Nuclear GAPDH: changing the fate of Müller cells in diabetes

Abstract

Müller cells, the primary glial cells are a crucial component of the retinal tissue performing a wide range of functions including maintaining the blood-retinal barrier. Several studies suggest that diabetes leads to Müller cell dysfunction and loss. The pathophysiology of hyperglycemia-induced cellular injury of Müller cells remains only poorly understood. Recently, the concept that translocation of the predominantly cytosolic glycolytic enzyme glyceraldehyde-3-phosphate dehydrogenase (GAPDH) to the nucleus and its accumulation in this cellular compartment alters transcriptional events associated with cell death induction has gained major interest.

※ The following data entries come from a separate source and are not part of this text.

(** * Cloud Native PostgreSQL: the reconciliation loop and the WAL archiver

    A shallow embedding of
    - [controllers/cluster_controller.go]: [Reconcile],
      [SatisfiedExpectations] and [ReconcilePods];
    - [internal/cmd/manager/walarchive/cmd.go]: [run] and
      [barmanCloudWalArchiveOptions];
    followed by the properties of the reconciliation loop that the
    specification states about them.

    Go functions that talk to the API server are embedded as functions
    into a writer monad: the value is what the Go function returns, the
    log is the ordered list of the collaborators it called and of the
    messages it logged. Collaborators whose bodies live in other
    packages are fields of a record, so every theorem holds whatever
    they do. *)

From Stdlib Require Import ZArith NArith Bool List String Lia.
From stdpp Require Import base option list strings gmap pretty.

Open Scope Z_scope.

(** ** Go values shared by both packages *)

Module Go.

(** [metav1.StatusReason], as far as the controller tells reasons
    apart. *)
Inductive StatusReason :=
| StatusReasonUnknown
| StatusReasonNotFound
| StatusReasonConflict
| StatusReasonOther (reason : string).

(** Go [error] values: an API status error, a plain message, and
    [fmt.Errorf("<message>: %w", cause)]. A nil [error] is [None] of
    [option error]. *)
Inductive error :=
| StatusError (reason : StatusReason) (message : string)
| ErrorString (message : string)
| WrapError (message : string) (cause : error).

(** [apierrs.ReasonForError]: the reason of the first API status in
    the chain of wrapped errors. *)
Fixpoint ReasonForError (err : error) : StatusReason :=
  match err with
  | StatusError reason _ => reason
  | ErrorString _ => StatusReasonUnknown
  | WrapError _ cause => ReasonForError cause
  end.

Definition IsNotFound (err : error) : bool :=
  match ReasonForError err with StatusReasonNotFound => true | _ => false end.

Definition IsConflict (err : error) : bool :=
  match ReasonForError err with StatusReasonConflict => true | _ => false end.

(** [err.Error()] *)
Fixpoint Error (err : error) : string :=
  match err with
  | StatusError _ message => message
  | ErrorString message => message
  | WrapError message cause => message +:+ ": " +:+ Error cause
  end.

(** What a call that returns [(T, error)] yields: the value when the
    error is nil. *)
Inductive result (T : Type) :=
| Ok (value : T)
| Err (err : error).
Arguments Ok {T} value.
Arguments Err {T} err.

#[export] Instance StatusReason_eq_dec : EqDecision StatusReason.
Proof. solve_decision. Defined.

#[export] Instance error_eq_dec : EqDecision error.
Proof. solve_decision. Defined.

End Go.
Export Go.

(** ** The writer monad of calls and log lines *)

Module Trace.

Definition M (E A : Type) : Type := (list E * A)%type.

Definition ret {E A} (a : A) : M E A := ([], a).

Definition bind {E A B} (m : M E A) (k : A -> M E B) : M E B :=
  let '(l1, a) := m in
  let '(l2, b) := k a in
  (l1 ++ l2, b).

(** One event, with the value the collaborator answered. *)
Definition emit {E A} (e : E) (a : A) : M E A := ([e], a).

Definition events {E A} (m : M E A) : list E := fst m.
Definition value {E A} (m : M E A) : A := snd m.

End Trace.
Export Trace.

#[export] Instance writer_ret {E} : MRet (M E) := fun A a => ret a.
#[export] Instance writer_bind {E} : MBind (M E) := fun A B k m => bind m k.

(** ** The expectation tracker *)

Module Expectations.

(** Modelled from the spec: package [pkg/expectations] is not among the
    sources. The spec's data model has, per owner key, a count of
    pending creates and of pending deletes, never negative, and the time
    of the last [Expect*] call; a record older than the time-to-live
    counts as zero. *)
Record Expectation := {
  creates : nat;
  deletes : nat;
  stamp : Z
}.

(** Modelled from the spec: one tracker per resource kind, with its
    fixed time-to-live. *)
Record ControllerExpectations := {
  ttl : Z;
  store : gmap string Expectation
}.

Definition NewControllerExpectations (horizon : Z) : ControllerExpectations :=
  {| ttl := horizon; store := ∅ |}.

(** Modelled from the spec: "expired past a fixed time-to-live since
    the last Expect* call". *)
Definition isExpired (horizon now : Z) (e : Expectation) : bool :=
  horizon <? now - stamp e.

(** Modelled from the spec: the counters in force at [now]; the
    time-out "forces expiration to zero". *)
Definition pending (c : ControllerExpectations) (key : string) (now : Z)
  : nat * nat :=
  match store c !! key with
  | None => (0, 0)%nat
  | Some e =>
      if isExpired (ttl c) now e then (0, 0)%nat else (creates e, deletes e)
  end.

(** Modelled from the spec: "[Expect*] records that N actions were just
    issued". *)
Definition ExpectCreations (c : ControllerExpectations) (key : string)
  (n : nat) (now : Z) : ControllerExpectations :=
  let '(adds, dels) := pending c key now in
  {| ttl := ttl c;
     store := <[key := {| creates := adds + n; deletes := dels; stamp := now |}]>
                (store c) |}.

Definition ExpectDeletions (c : ControllerExpectations) (key : string)
  (n : nat) (now : Z) : ControllerExpectations :=
  let '(adds, dels) := pending c key now in
  {| ttl := ttl c;
     store := <[key := {| creates := adds; deletes := dels + n; stamp := now |}]>
                (store c) |}.

(** Modelled from the spec: "[Observe*] decrements the matching
    counter", which stays non-negative. *)
Definition ObserveCreation (c : ControllerExpectations) (key : string)
  : ControllerExpectations :=
  {| ttl := ttl c;
     store := alter (fun e => {| creates := Nat.pred (creates e);
                                 deletes := deletes e;
                                 stamp := stamp e |}) key (store c) |}.

Definition ObserveDeletion (c : ControllerExpectations) (key : string)
  : ControllerExpectations :=
  {| ttl := ttl c;
     store := alter (fun e => {| creates := creates e;
                                 deletes := Nat.pred (deletes e);
                                 stamp := stamp e |}) key (store c) |}.

(** Modelled from the spec: "true iff every tracked counter for that
    owner is zero or has expired". *)
Definition SatisfiedExpectations (c : ControllerExpectations) (key : string)
  (now : Z) : bool :=
  let '(adds, dels) := pending c key now in
  Nat.eqb adds 0 && Nat.eqb dels 0.

End Expectations.

(** ** controllers/cluster_controller.go *)

Module Controllers.

(** [ctrl.Request]: the namespaced name of the Cluster to reconcile. *)
Record Request := {
  ReqNamespace : string;
  ReqName : string
}.

(** [ctrl.Result] *)
Record Result := {
  Requeue : bool;
  RequeueAfter : Z
}.

(** [ctrl.Result{}] *)
Definition emptyResult : Result := {| Requeue := false; RequeueAfter := 0 |}.

(** Modelled from the spec: the API package that declares the Cluster
    type is not among the sources. The fields are the ones the
    controller reads: the target instance count of the desired spec and
    its maintenance-window flags, taken as the answers of the two
    methods [IsNodeMaintenanceWindowInProgress] and
    [IsNodeMaintenanceWindowReusePVC], and the observed status. *)
Record ClusterSpec := {
  SpecInstances : Z;
  NodeMaintenanceWindowInProgress : bool;
  NodeMaintenanceWindowReusePVC : bool
}.

Record ClusterStatus := {
  Instances : Z;
  ReadyInstances : Z;
  CurrentPrimary : string;
  TargetPrimary : string;
  DanglingPVC : list string;
  Phase : string;
  PhaseReason : string
}.

Record Cluster := {
  Namespace : string;
  Name : string;
  Spec : ClusterSpec;
  Status : ClusterStatus
}.

Definition IsNodeMaintenanceWindowInProgress (cluster : Cluster) : bool :=
  NodeMaintenanceWindowInProgress (Spec cluster).

Definition IsNodeMaintenanceWindowReusePVC (cluster : Cluster) : bool :=
  NodeMaintenanceWindowReusePVC (Spec cluster).

(** The phase of a Cluster with all its instances ready; the constant
    is declared with the API type. *)
Definition PhaseHealthy : string := "Cluster in healthy state".

(** [corev1.Namespace]: the deletion timestamp is a pointer to a time,
    here the distance from Go's zero time. *)
Record NamespaceObject := {
  DeletionTimestamp : option Z
}.

(** [IsZero] on a pointer to [metav1.Time]: a nil pointer is zero. *)
Definition IsZero (t : option Z) : bool :=
  match t with
  | None => true
  | Some instant => instant =? 0
  end.

Record Pod := { PodName : string }.
Record Job := { JobName : string }.
Record PersistentVolumeClaim := { ClaimName : string }.

(** The snapshot of the child resources of one Cluster. *)
Record managedResources := {
  pods : list Pod;
  jobs : list Job;
  pvcs : list PersistentVolumeClaim
}.

(** [postgres.PostgresqlStatus], one report per instance pod. *)
Record PostgresqlStatus := {
  ReportPodName : string;
  IsPrimary : bool
}.

Definition PostgresqlStatusList := list PostgresqlStatus.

High glucose conditions induce nuclear translocation and accumulation of GAPDH in the nucleus of Müller cells in vivo and in vitro. With regards to Müller cell dysfunction, the effects of nuclear accumulation of GAPDH are multifaceted. Considering the functional versatility of GAPDH including gene regulation, DNA repair, telomere protection, etc., it is of immense importance to explore possible GAPDH actions to unravel the mysteries around the role of GAPDH in hyperglycemia-induced cellular changes in order to develop novel therapeutic strategies. Therefore, this review focuses on the molecular events associated with the nuclear translocation of GAPDH and how it affects the fate of Müller cells in diabetes.